Hall and Traba came up with the idea for a sports betting algorithm after taking a sports economics class at Claremont McKenna College in California.

“That was really the spark that gave those two the idea, ‘I wonder if we’re smart enough to figure out a way to beat the book?’” Lewert said. “They don’t really need me. They’re the ones who have our algorithm and have done the hard work on it and refined it over the years.”

Lewert said Stag Capital endured many losing trips to Las Vegas before the formula finally started to pay dividends during March Madness in 2011.

SuperContest success

In 2014, the team tied for 12th in the Westgate SuperContest, winning more than $26,000. After finishing out of the money the past two years in the SuperContest — which had a record field of 2, 748 this season — they opted for the smaller Gold field this season.

“You put enough people in a contest and you’re going to run into a Granny’s Boy hitting 72 percent,” Lewert said. “That’s crazy.”

Kozak, who said he simply had to enter the SuperContest because of the enormous prize pool, tied for 27th place with 53 points (52-31-2), which was good for $13,904.

Kozak edges Stag in Showdown

Stag Capital lost to Kozak in the quarterfinals of the Friday Football Showdown, in which contestants make seven selections from all NFL and college sides and totals.

While Stag Capital and Kozak relied on their computer for their top plays, they needed some luck along the way.

Lucky breaks

Both of them covered in miraculous fashion in Week 14 on the Packers, who were 3.5-point favorites over the Browns and erased a 21-7 fourth-quarter deficit in a 27-21 overtime win.

“If he (his opponent that week) hit the Browns, I would’ve been out,” Kozak said.

Kozak edged professional sports bettor David Miller on a fourth tiebreaker (49ers minus-3 over the Rams) in Week 17, when they both finished 4-3 in a head-to-head showdown. Kozak needed South Carolina to cover plus-8 against Michigan in the Outback Bowl to win. The Gamecocks trailed 19-3 in the third before rallying for a 26-19 victory.

“I thought I was pretty much out of it,” he said.

Stag Capital took a half-point lead heading into Week 17 thanks to a miracle cover by the Eagles, who were favored by 8½ points and scored on a fumble return of a desperation last-second lateral by the Raiders to win 19-10 on Christmas night.

“I know those laterals happen, but in that situation it was literally a Christmas miracle,” Lewert said. “Luck was a significant portion of what happened to us.

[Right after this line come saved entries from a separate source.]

(** On doubles [denom] is a zero for the points (0,0), (2^-600,0),
    (0,2^-600), which are not collinear (the two products underflow), and
    it is 8 for the points (1,3), (1e16,3e16), (3,9) of the line y = 3x
    (the differences are rounded).  All coordinates are binary64
    numbers. *)
Lemma denom_zero_is_not_collinearity_on_doubles :
  (forallb (valid_binary prec emax)
     (coordinates (pt 0 0) (mkVec2 tiny (lit 0)) (mkVec2 (lit 0) tiny)) = true /\
   is_zero (denom (compute_locals
                     (pt 0 0) (mkVec2 tiny (lit 0)) (mkVec2 (lit 0) tiny)
                     (pt 0 0) (pt 1 1) (pt 3 2))) = true /\
   ~ collinear (Vec2_to_R (pt 0 0)) (Vec2_to_R (mkVec2 tiny (lit 0)))
       (Vec2_to_R (mkVec2 (lit 0) tiny))) /\
  (forallb (valid_binary prec emax)
     (coordinates (pt 1 3) (pt 10000000000000000 30000000000000000) (pt 3 9))
   = true /\
   denom (compute_locals
            (pt 1 3) (pt 10000000000000000 30000000000000000) (pt 3 9)
            (pt 0 0) (pt 1 1) (pt 3 2)) = lit 8 /\
   collinear (Vec2_to_R (pt 1 3))
     (Vec2_to_R (pt 10000000000000000 30000000000000000))
     (Vec2_to_R (pt 3 9))).
Proof.
  split; (split; [vm_compute; reflexivity | split; [vm_compute; reflexivity |]]).
  - intros Hc. apply cross_zero_iff_collinear in Hc.
    unfold Vec2_to_R, pt in Hc. cbn [Vec2_x Vec2_y] in Hc.
    change (double_to_R (lit 0)) with 0%R in Hc.
    pose proof tiny_positive as Ht. nra.
  - exists 3%R, (-1)%R, 0%R. unfold Vec2_to_R, pt. cbn [Vec2_x Vec2_y].
    change (lit 1 : double) with (S754_finite false 4503599627370496 (-52)).
    change (lit 3 : double) with (S754_finite false 6755399441055744 (-51)).
    change (lit 9 : double) with (S754_finite false 5066549580791808 (-49)).
    change (lit 10000000000000000 : double)
      with (S754_finite false 5000000000000000 1).
    change (lit 30000000000000000 : double)
      with (S754_finite false 7500000000000000 2).
    unfold double_to_R. cbv zeta.
    change (Z.pow_pos 2 52) with 4503599627370496%Z.
    change (Z.pow_pos 2 51) with 2251799813685248%Z.
    change (Z.pow_pos 2 49) with 562949953421312%Z.
    change (5000000000000000 * 2 ^ 1)%Z with 10000000000000000%Z.
    change (7500000000000000 * 2 ^ 2)%Z with 30000000000000000%Z.
    split; [left; lra |]. repeat split; lra.
Qed.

No algorithm predicts that happening.”

Stag Capital clinched the Gold crown on its final play on Tampa Bay, which upset the Saints as a 7-point underdog.

Short of designing your own algorithm, Kozak’s advice is to shop for the best lines and don’t ever pay for picks.

Best bets

Asked for their best bets in the NFL’s divisional playoffs, Kozak and Stag Capital each recommended plays on the Eagles plus-3 over the Falcons and on the Jaguars plus-7½ over the Steelers.